Since most scholarships these days require essays as part of the application process, it is important to learn how to write the perfect scholarship essay. Here are some tips to improve your writing in the future.
Read the Essay Prompt Carefully
One of the easiest ways to mess up on a college essay is to misinterpret the essay prompt. If you write about something completely off topic, the scholarship committee will assume that you did not pay attention to the prompt. Where will your application end up after that? In the trash.

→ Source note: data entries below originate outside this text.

(** * A shallow embedding of the ingestion and query pipeline of [main.py]

    The application is glue code: it walks a Google Docs payload, hands the
    text to langchain's [CharacterTextSplitter], embeds the chunks with a
    sentence-transformers model, stores the vectors in a
    [faiss.IndexFlatL2], and answers a query with the texts at the
    positions that [index.search] returns.

    The development follows the program.  Python values that can raise are
    computed in an error monad ([outcome]); the two module-level
    dictionaries [USER_CREDENTIALS] and [VECTOR_STORE] are finite maps
    inside an explicit application state that every handler receives and
    returns.  The library routines the handlers call are transcribed next
    to them: [LangChain] holds [CharacterTextSplitter.split_text] with its
    helpers, [Faiss] holds [IndexFlatL2] with [add] and [search].  The
    embedding model is a black box and stays a parameter.

    [Faiss] computes distances with exact numbers and the handlers take
    the model as one that always loads.  [FaissFloat] and [Live] are the
    same index and the same query handler without the two
    simplifications: the float32 distance computation is a parameter,
    and so is what loading the model does.  What is stated about the
    order of results is stated there. *)

From Stdlib Require Import ZArith QArith Lia Bool Ascii.
From stdpp Require Import gmap strings list sorting pretty.

Local Open Scope Z_scope.

(* ===================================================================== *)
(** * Part I: definitions                                                 *)
(* ===================================================================== *)

(** ** Python exceptions and the error monad *)

Inductive exn : Type :=
| AttributeError
| TypeError
| KeyError
| IndexError
| AssertionError
| HttpError.

(** [str(e)], up to the message text. *)
Definition str_exn (e : exn) : string :=
  match e with
  | AttributeError => "AttributeError"
  | TypeError => "TypeError"
  | KeyError => "KeyError"
  | IndexError => "IndexError"
  | AssertionError => "AssertionError"
  | HttpError => "HttpError"
  end.

Inductive outcome (A : Type) : Type :=
| Ok (a : A)
| Raise (e : exn).

Arguments Ok {A} a.
Arguments Raise {A} e.

Global Instance outcome_ret : MRet outcome := @Ok.

Global Instance outcome_bind : MBind outcome := λ A B k m,
  match m with
  | Ok a => k a
  | Raise e => Raise e
  end.

Fixpoint omapM {A B} (f : A -> outcome B) (l : list A) : outcome (list B) :=
  match l with
  | [] => Ok []
  | a :: l' => b ← f a; bs ← omapM f l'; Ok (b :: bs)
  end.

(** ** Python strings

    A [str] is modelled as a [string]: a sequence of characters with code
    points below 256. *)

Definition nl : ascii := "010"%char.
Definition NL : string := String nl EmptyString.

(** [len(s)] *)
Definition len (s : string) : Z := Z.of_nat (String.length s).

(** [c.isspace()] for the code points below 256. *)
Definition isspace (c : ascii) : bool :=
  let n := N_of_ascii c in
  ((9 <=? n)%N && (n <=? 13)%N) || ((28 <=? n)%N && (n <=? 32)%N)
  || (n =? 133)%N || (n =? 160)%N.

Fixpoint lstrip (s : string) : string :=
  match s with
  | EmptyString => EmptyString
  | String c s' => if isspace c then lstrip s' else s
  end.

Fixpoint rstrip (s : string) : string :=
  match s with
  | EmptyString => EmptyString
  | String c s' =>
      match rstrip s' with
      | EmptyString => if isspace c then EmptyString else String c EmptyString
      | r => String c r
      end
  end.

(** [s.strip()] *)
Definition strip (s : string) : string := lstrip (rstrip s).

(** The characters of [s] that are not whitespace, in order. *)
Fixpoint remove_whitespace (s : string) : string :=
  match s with
  | EmptyString => EmptyString
  | String c s' =>
      if isspace c then remove_whitespace s' else String c (remove_whitespace s')
  end.

(** [f] is what is left of [s] after a leading part is removed. *)
Definition str_suffix (f s : string) : Prop := ∃ p, s = p +:+ f.

(** [s.split(sep)] for a one-character separator; [re.split] with the
    escaped literal gives the same fields.  The result is never empty:
    splitting the empty string gives one empty field. *)
Fixpoint split (sep : ascii) (s : string) : list string :=
  match s with
  | EmptyString => [EmptyString]
  | String c s' =>
      if Ascii.eqb c sep then EmptyString :: split sep s'
      else match split sep s' with
           | [] => [String c EmptyString]
           | w :: ws => String c w :: ws
           end
  end.

(** [sep.join(parts)] *)
Definition join (sep : string) (parts : list string) : string :=
  String.concat sep parts.

Global Arguments join : simpl never.

Fixpoint starts_with (p s : string) : bool :=
  match p, s with
  | EmptyString, _ => true
  | String a p', String b s' => Ascii.eqb a b && starts_with p' s'
  | String _ _, EmptyString => false
  end.

(** [p in s] on two strings: substring test. *)
Fixpoint str_contains (p s : string) : bool :=
  starts_with p s ||
  match s with
  | EmptyString => false
  | String _ s' => str_contains p s'
  end.

(** [l[i]] on a list, with Python's negative indices. *)
Definition py_index {A} (l : list A) (i : Z) : outcome A :=
  let n := Z.of_nat (length l) in
  let j := if i <? 0 then i + n else i in
  if (0 <=? j) && (j <? n) then
    match l !! Z.to_nat j with
    | Some a => Ok a
    | None => Raise IndexError
    end
  else Raise IndexError.

(** ** langchain: [CharacterTextSplitter]

    The splitter as [langchain.text_splitter] provides it (the code of
    [langchain_text_splitters]), with the [TextSplitter.__init__]
    defaults that the application leaves alone: [length_function = len],
    [keep_separator = False], [strip_whitespace = True]. *)

Module LangChain.

Record CharacterTextSplitter : Type := {
  separator : ascii;
  chunk_size : Z;
  chunk_overlap : Z
}.

(** [_split_text_with_regex(text, separator, keep_separator=False)]:
    [re.split] and then the fields that are not the empty string. *)
Definition split_text_with_regex (text : string) (sep : ascii) : list string :=
  filter (fun s => s ≠ EmptyString) (split sep text).

(** [_join_docs]: join, strip, and [None] for an empty result. *)
Definition join_docs (docs : list string) (sep : string) : option string :=
  let text := strip (join sep docs) in
  if decide (text = EmptyString) then None else Some text.

Section merge.
Context (self : CharacterTextSplitter).

(** The [while] loop of [_merge_splits]: drop splits from the front of
    [current_doc] until what is left fits the overlap and leaves room
    for the next split. *)
Fixpoint pop_front (separator_len _len : Z)
    (current_doc : list string) (total : Z) : outcome (list string * Z) :=
  if (total >? chunk_overlap self)
     || ((total + _len
            + (if 0 <? Z.of_nat (length current_doc) then separator_len else 0)
          >? chunk_size self) && (total >? 0))
  then
    match current_doc with
    | [] => Raise IndexError
    | d0 :: rest =>
        pop_front separator_len _len rest
          (total - (len d0
                    + (if 1 <? Z.of_nat (length current_doc)
                       then separator_len else 0)))
    end
  else Ok (current_doc, total).

(** One round of the [for d in splits] loop; the loop state is
    [(docs, current_doc, total)]. *)
Definition merge_step (sep : string)
    (st : list string * list string * Z) (d : string)
  : outcome (list string * list string * Z) :=
  let '(docs, current_doc, total) := st in
  let separator_len := len sep in
  let _len := len d in
  '(docs, current_doc, total) ←
    (if total + _len
          + (if 0 <? Z.of_nat (length current_doc) then separator_len else 0)
        >? chunk_size self
     then
       if 0 <? Z.of_nat (length current_doc) then
         let docs :=
           match join_docs current_doc sep with
           | Some doc => docs ++ [doc]
           | None => docs
           end in
         '(current_doc, total) ←
           pop_front separator_len _len current_doc total;
         Ok (docs, current_doc, total)
       else Ok (docs, current_doc, total)
     else Ok (docs, current_doc, total));
  let current_doc := current_doc ++ [d] in
  Ok (docs, current_doc,
      total + _len
      + (if 1 <? Z.of_nat (length current_doc) then separator_len else 0)).

Fixpoint merge_loop (sep : string) (splits : list string)
    (st : list string * list string * Z)
  : outcome (list string * list string * Z) :=
  match splits with
  | [] => Ok st
  | d :: rest => st' ← merge_step sep st d; merge_loop sep rest st'
  end.

(** [_merge_splits(splits, separator)] *)
Definition merge_splits (splits : list string) (sep : string)
  : outcome (list string) :=
  '(docs, current_doc, _) ← merge_loop sep splits ([], [], 0);
  match join_docs current_doc sep with
  | Some doc => Ok (docs ++ [doc])
  | None => Ok docs
  end.

(** [split_text(text)] *)
Definition split_text (text : string) : outcome (list string) :=
  let splits := split_text_with_regex text (separator self) in
  merge_splits splits (String (separator self) EmptyString).

(** A chunk as it should be: not empty, and within the size unless it
    is one unit of the text that is itself larger, stripped. *)
Definition chunk_ok (units : list string) (c : string) : Prop :=
  c ≠ EmptyString
  ∧ (len c <= chunk_size self
     ∨ ∃ u, u ∈ units ∧ chunk_size self < len u ∧ c = strip u).

(** The invariant of the [for] loop once the splits [done] have been
    consumed: [total] is the length of the joined [current_doc]; the
    joined [current_doc] fits the size unless it is a single split;
    the chunks emitted so far are as they should be; and the emitted
    chunks, each without some leading part, followed by the splits
    of [current_doc] not yet emitted, spell the non-whitespace
    characters of [done]. *)
Definition merge_inv (sep : string) (units done : list string)
    (st : list string * list string * Z) : Prop :=
  let '(docs, current_doc, total) := st in
  total = len (join sep current_doc)
  ∧ Forall (λ u, u ≠ EmptyString ∧ u ∈ units) current_doc
  ∧ (total <= chunk_size self ∨ (length current_doc ≤ 1)%nat)
  ∧ Forall (chunk_ok units) docs
  ∧ ∃ kept fresh,
      fresh `suffix_of` current_doc
      ∧ Forall2 str_suffix kept docs
      ∧ remove_whitespace (join EmptyString kept)
        +:+ remove_whitespace (join EmptyString fresh)
        = remove_whitespace (join EmptyString done).
End merge.

End LangChain.

(** The splitter of [ingest_docs]:
    [CharacterTextSplitter(separator="\n", chunk_size=500, chunk_overlap=50)]. *)
Definition splitter : LangChain.CharacterTextSplitter :=
  {| LangChain.separator := nl;
     LangChain.chunk_size := 500;
     LangChain.chunk_overlap := 50 |}.

(** ** The document payload

    [documents().get(...).execute()] returns the parsed JSON answer of the
    Docs service.  The handlers walk it with [dict.get], [in], subscripts
    and [for]; each of them is given here on every kind of value, with
    the exception Python raises where the value has the wrong kind. *)

#[warnings="-register-all"]
Inductive json : Type :=
| JNull
| JBool (b : bool)
| JNum (n : Z)
| JStr (s : string)
| JList (l : list json)
| JDict (d : list (string * json)).

Fixpoint dict_lookup (k : string) (d : list (string * json)) : option json :=
  match d with
  | [] => None
  | (k', v) :: d' => if String.eqb k' k then Some v else dict_lookup k d'
  end.

(** [v.get(k, default)] *)
Definition py_get (v : json) (k : string) (default : json) : outcome json :=
  match v with
  | JDict d => Ok (from_option id default (dict_lookup k d))
  | _ => Raise AttributeError
  end.

(** [k in v] for a string [k] *)
Definition py_in (k : string) (v : json) : outcome bool :=
  match v with
  | JDict d => Ok (bool_decide (is_Some (dict_lookup k d)))
  | JList l =>
      Ok (existsb (fun x => match x with JStr s => String.eqb s k | _ => false end) l)
  | JStr s => Ok (str_contains k s)
  | _ => Raise TypeError
  end.

(** [v[k]] for a string [k] *)
Definition py_getitem (v : json) (k : string) : outcome json :=
  match v with
  | JDict d =>
      match dict_lookup k d with
      | Some x => Ok x
      | None => Raise KeyError
      end
  | _ => Raise TypeError
  end.

Fixpoint chars (s : string) : list json :=
  match s with
  | EmptyString => []
  | String c s' => JStr (String c EmptyString) :: chars s'
  end.

(** [for x in v]: the values the loop visits *)
Definition py_iter (v : json) : outcome (list json) :=
  match v with
  | JList l => Ok l
  | JDict d => Ok (map (fun kv => JStr (fst kv)) d)
  | JStr s => Ok (chars s)
  | _ => Raise TypeError
  end.

(** [sep.join(items)]: every item has to be a string *)
Definition py_join (sep : string) (items : list json) : outcome string :=
  strs ← omapM (fun v => match v with JStr s => Ok s | _ => Raise TypeError end) items;
  Ok (join sep strs).

(** The body of the inner loop of [extract_text]: what one paragraph
    element appends to [text_chunks]. *)
Definition elem_chunks (elem : json) : outcome (list json) :=
  has_run ← py_in "textRun" elem;
  if has_run : bool then
    run ← py_getitem elem "textRun";
    has_content ← py_in "content" run;
    if has_content : bool then
      run ← py_getitem elem "textRun";
      content ← py_getitem run "content";
      Ok [content]
    else Ok []
  else Ok [].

Read over the essay prompt a few different times before you start writing. Then read over it again while you are writing to make sure you stay on track. Think about what the scholarship committee wants to see based on the prompt they gave you, and then go to work crafting a great essay.
Determine the Tone
The tone of your writing should reflect the nature of the essay prompt and the scholarship committee you are aiming to impress. If you are applying for a scholarship with a cancer research organization, you will probably want to make your writing formal and professional. If you’re applying for a scholarship with a local comedy club, you will obviously want to write something fun and lighthearted. Make sure that your tone fits the situation at all times, or your writing may not be interpreted correctly.
Establish a Writing Structure
The structure of your essay will need to depend on the type of prompt you have. For instance, you might be asked about a situation from your past and how it will affect your future. You might be asked to explain how getting a scholarship would help you in college. You may also be asked to come up with a new idea that could make a process or the world in general better than it is right now.
Most scholarship essays can fit into this format:
- Introduction: A quick paragraph that introduces the reader to the essay and presents a thesis you will back up in other paragraphs.
- The Story or Problem: One or more paragraphs that convey your personal story or identify a problem you are trying to solve in the essay.
- The Explanation or Solution: One or more paragraphs that explain why your story makes you worthy of the scholarship or how the previously identified problem can be solved.
- Conclusion: A quick summary of what you have already said, ending with a statement that makes the readers think.
Your essay needs to flow like you’re just talking to the person reading it. Structure it like a steady incline that keeps the reader wanting more, and your essay is sure to be a success.